*Task brief*
Please transcribe exactly, and only, the lines of the data below between the line holding "unfold bind at 1." and the line holding "destruct (scatter_ok (pack", inclusive.

___ Data extracts ___

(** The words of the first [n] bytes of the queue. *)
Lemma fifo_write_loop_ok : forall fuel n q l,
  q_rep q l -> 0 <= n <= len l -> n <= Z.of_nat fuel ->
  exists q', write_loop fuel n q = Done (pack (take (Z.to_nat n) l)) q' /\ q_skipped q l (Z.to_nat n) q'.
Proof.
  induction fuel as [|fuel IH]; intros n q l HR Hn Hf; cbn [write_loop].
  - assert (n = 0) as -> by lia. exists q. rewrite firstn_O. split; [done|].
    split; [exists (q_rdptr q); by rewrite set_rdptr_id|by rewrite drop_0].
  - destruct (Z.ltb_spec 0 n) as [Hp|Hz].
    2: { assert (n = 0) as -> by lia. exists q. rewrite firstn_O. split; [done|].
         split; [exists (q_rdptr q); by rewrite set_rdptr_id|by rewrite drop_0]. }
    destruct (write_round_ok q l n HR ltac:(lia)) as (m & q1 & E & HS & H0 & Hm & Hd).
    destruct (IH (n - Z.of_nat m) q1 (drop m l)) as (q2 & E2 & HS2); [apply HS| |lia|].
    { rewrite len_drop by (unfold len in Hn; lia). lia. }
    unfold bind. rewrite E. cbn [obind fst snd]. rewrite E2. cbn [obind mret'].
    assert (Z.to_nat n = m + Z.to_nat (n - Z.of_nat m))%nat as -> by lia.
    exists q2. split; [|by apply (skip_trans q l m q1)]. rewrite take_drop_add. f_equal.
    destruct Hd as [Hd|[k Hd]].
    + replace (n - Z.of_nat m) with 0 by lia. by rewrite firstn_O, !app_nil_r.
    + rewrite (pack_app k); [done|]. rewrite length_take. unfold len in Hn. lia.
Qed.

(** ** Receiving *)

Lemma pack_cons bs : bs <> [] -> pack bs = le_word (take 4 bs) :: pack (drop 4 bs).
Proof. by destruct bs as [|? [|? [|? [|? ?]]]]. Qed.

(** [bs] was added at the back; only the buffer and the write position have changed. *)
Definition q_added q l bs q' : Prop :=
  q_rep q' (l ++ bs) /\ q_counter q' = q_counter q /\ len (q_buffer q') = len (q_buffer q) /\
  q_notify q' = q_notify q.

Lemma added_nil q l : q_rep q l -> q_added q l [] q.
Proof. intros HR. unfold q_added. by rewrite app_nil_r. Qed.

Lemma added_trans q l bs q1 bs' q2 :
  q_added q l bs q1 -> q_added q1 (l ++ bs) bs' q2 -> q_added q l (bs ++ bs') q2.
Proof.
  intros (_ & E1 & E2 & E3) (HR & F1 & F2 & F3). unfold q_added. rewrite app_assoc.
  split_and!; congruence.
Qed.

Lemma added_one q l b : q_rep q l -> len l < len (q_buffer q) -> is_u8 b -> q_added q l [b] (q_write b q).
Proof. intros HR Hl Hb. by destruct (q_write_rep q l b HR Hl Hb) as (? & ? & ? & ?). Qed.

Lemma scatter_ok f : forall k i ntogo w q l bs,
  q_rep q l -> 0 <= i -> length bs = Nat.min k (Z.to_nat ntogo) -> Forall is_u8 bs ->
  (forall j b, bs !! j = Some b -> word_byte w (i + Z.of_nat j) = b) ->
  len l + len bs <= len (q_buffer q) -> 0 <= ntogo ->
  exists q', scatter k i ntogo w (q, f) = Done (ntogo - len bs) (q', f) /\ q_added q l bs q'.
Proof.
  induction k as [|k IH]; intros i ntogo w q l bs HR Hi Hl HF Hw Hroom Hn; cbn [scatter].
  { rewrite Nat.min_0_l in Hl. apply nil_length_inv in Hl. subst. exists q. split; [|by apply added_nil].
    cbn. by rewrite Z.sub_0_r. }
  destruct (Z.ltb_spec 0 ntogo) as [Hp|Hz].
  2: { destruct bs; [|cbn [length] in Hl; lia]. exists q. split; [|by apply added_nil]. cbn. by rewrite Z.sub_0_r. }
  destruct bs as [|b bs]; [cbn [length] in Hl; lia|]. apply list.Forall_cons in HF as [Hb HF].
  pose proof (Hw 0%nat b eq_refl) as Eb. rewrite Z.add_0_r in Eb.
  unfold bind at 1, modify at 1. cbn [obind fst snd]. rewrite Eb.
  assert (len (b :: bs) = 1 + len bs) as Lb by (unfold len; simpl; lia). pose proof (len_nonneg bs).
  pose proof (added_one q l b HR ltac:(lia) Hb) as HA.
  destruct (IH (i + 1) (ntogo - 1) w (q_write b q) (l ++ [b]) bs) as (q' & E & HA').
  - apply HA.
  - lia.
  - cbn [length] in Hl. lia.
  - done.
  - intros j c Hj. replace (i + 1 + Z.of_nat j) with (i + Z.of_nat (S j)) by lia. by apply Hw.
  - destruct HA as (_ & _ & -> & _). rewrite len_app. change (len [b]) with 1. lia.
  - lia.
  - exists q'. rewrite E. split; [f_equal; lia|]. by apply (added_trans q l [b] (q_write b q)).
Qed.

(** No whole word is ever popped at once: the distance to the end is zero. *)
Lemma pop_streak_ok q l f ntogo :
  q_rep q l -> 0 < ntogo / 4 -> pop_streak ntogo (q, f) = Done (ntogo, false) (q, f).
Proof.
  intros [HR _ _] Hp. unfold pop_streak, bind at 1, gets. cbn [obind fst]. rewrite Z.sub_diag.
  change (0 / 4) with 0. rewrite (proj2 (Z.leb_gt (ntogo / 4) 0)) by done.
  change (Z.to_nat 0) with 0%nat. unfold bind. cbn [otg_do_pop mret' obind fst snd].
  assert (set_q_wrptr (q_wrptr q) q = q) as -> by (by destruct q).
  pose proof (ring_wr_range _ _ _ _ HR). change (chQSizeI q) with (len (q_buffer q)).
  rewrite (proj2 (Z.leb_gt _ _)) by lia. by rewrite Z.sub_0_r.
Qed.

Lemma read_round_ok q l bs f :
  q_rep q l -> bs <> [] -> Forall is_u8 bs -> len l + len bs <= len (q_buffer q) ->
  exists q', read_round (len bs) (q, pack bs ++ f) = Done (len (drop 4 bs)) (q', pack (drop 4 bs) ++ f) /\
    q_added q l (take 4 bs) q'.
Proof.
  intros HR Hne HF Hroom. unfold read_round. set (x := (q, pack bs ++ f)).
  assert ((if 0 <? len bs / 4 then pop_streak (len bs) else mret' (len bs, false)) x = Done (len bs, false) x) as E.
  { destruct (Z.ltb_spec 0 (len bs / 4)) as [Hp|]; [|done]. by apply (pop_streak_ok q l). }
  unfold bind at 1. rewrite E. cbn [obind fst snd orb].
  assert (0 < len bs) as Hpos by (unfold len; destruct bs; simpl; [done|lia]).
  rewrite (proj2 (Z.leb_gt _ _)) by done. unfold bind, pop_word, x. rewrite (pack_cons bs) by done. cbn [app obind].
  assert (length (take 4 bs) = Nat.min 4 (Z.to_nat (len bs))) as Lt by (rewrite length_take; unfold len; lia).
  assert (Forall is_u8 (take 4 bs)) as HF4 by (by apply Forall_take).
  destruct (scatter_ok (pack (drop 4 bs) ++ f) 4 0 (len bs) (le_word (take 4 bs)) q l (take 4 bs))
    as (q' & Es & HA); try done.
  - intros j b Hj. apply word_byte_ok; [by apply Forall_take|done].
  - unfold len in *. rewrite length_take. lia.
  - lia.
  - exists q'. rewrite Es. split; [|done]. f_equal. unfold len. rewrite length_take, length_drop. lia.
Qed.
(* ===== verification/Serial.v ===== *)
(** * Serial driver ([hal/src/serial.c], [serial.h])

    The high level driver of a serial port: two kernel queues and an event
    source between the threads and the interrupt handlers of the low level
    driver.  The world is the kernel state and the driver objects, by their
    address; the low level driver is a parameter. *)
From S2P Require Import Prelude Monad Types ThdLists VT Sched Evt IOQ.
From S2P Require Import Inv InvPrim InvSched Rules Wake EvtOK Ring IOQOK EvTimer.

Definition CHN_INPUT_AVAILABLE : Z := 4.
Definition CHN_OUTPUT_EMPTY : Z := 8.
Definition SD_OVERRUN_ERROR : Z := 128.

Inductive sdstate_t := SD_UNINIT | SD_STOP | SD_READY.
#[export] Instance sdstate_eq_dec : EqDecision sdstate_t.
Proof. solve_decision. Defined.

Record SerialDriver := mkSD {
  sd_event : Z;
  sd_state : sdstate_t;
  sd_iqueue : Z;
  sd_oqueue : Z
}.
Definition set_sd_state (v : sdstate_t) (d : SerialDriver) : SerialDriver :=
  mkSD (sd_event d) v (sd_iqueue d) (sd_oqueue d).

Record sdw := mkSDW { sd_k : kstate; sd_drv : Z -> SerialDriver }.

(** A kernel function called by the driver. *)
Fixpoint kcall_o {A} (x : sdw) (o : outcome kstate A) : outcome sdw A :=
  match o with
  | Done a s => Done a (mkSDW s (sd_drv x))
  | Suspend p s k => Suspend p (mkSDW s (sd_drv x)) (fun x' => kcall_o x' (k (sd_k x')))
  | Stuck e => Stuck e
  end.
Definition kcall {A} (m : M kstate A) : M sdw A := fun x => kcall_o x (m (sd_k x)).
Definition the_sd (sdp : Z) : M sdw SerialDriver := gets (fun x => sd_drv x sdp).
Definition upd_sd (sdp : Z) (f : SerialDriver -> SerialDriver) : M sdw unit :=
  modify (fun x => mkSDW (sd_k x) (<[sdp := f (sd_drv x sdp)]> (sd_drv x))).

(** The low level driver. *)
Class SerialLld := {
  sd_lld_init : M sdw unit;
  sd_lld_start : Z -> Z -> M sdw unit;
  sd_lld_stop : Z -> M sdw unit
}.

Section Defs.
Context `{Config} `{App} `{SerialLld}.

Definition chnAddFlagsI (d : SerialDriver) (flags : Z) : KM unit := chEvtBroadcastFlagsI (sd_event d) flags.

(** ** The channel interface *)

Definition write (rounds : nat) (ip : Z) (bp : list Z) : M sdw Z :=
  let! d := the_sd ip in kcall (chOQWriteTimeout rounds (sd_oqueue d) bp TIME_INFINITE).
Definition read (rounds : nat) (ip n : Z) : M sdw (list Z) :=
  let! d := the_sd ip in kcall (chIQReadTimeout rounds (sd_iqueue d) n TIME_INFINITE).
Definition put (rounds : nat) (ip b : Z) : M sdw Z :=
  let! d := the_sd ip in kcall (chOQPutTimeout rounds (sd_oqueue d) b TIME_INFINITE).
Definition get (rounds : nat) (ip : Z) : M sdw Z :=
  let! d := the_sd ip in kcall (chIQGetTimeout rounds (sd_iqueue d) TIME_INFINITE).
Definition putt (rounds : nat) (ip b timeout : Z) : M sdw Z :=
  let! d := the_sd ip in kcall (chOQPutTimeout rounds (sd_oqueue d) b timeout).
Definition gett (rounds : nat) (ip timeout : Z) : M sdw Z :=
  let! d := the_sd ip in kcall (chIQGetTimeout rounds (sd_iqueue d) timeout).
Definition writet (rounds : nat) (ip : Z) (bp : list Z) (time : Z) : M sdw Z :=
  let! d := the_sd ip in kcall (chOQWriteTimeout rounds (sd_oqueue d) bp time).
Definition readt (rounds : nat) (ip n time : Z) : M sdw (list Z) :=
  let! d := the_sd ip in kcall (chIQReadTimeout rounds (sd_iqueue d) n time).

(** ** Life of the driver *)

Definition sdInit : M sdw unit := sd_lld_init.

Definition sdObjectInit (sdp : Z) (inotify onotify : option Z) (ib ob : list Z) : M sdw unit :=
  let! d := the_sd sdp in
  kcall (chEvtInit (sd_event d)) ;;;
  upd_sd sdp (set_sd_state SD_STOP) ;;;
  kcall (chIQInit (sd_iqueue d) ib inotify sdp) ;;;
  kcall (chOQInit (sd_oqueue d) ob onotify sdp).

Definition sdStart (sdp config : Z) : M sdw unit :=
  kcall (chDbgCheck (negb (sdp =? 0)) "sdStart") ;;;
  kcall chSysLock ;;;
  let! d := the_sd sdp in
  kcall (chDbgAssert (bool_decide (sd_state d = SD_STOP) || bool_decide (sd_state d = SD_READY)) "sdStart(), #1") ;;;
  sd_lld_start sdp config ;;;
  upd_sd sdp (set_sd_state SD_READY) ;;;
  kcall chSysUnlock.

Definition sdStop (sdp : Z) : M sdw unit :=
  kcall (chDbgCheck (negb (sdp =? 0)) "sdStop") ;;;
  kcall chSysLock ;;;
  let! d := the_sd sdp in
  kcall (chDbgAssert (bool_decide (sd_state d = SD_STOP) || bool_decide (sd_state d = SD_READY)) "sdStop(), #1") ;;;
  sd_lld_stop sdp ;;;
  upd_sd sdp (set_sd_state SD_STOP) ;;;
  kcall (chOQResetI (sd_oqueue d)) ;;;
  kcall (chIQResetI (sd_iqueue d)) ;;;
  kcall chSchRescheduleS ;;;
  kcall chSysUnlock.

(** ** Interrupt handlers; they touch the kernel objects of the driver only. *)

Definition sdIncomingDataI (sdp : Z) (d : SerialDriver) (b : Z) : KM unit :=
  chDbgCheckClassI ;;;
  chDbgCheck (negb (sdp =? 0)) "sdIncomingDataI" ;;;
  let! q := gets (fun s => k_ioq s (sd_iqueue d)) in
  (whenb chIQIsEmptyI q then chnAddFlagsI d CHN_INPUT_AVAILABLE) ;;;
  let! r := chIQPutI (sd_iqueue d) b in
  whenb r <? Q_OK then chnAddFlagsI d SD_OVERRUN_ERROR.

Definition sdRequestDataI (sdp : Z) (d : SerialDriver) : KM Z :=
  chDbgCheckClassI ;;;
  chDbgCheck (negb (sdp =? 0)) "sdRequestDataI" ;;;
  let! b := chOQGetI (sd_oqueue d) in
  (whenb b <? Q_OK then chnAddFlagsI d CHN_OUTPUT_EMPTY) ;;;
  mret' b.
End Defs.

___

*Task solution*
  unfold bind at 1. rewrite E. cbn [obind fst snd orb].
  assert (0 < len bs) as Hpos by (unfold len; destruct bs; simpl; [done|lia]).
  rewrite (proj2 (Z.leb_gt _ _)) by done. unfold bind, pop_word, x. rewrite (pack_cons bs) by done. cbn [app obind].
  assert (length (take 4 bs) = Nat.min 4 (Z.to_nat (len bs))) as Lt by (rewrite length_take; unfold len; lia).
  assert (Forall is_u8 (take 4 bs)) as HF4 by (by apply Forall_take).
  destruct (scatter_ok (pack (drop 4 bs) ++ f) 4 0 (len bs) (le_word (take 4 bs)) q l (take 4 bs))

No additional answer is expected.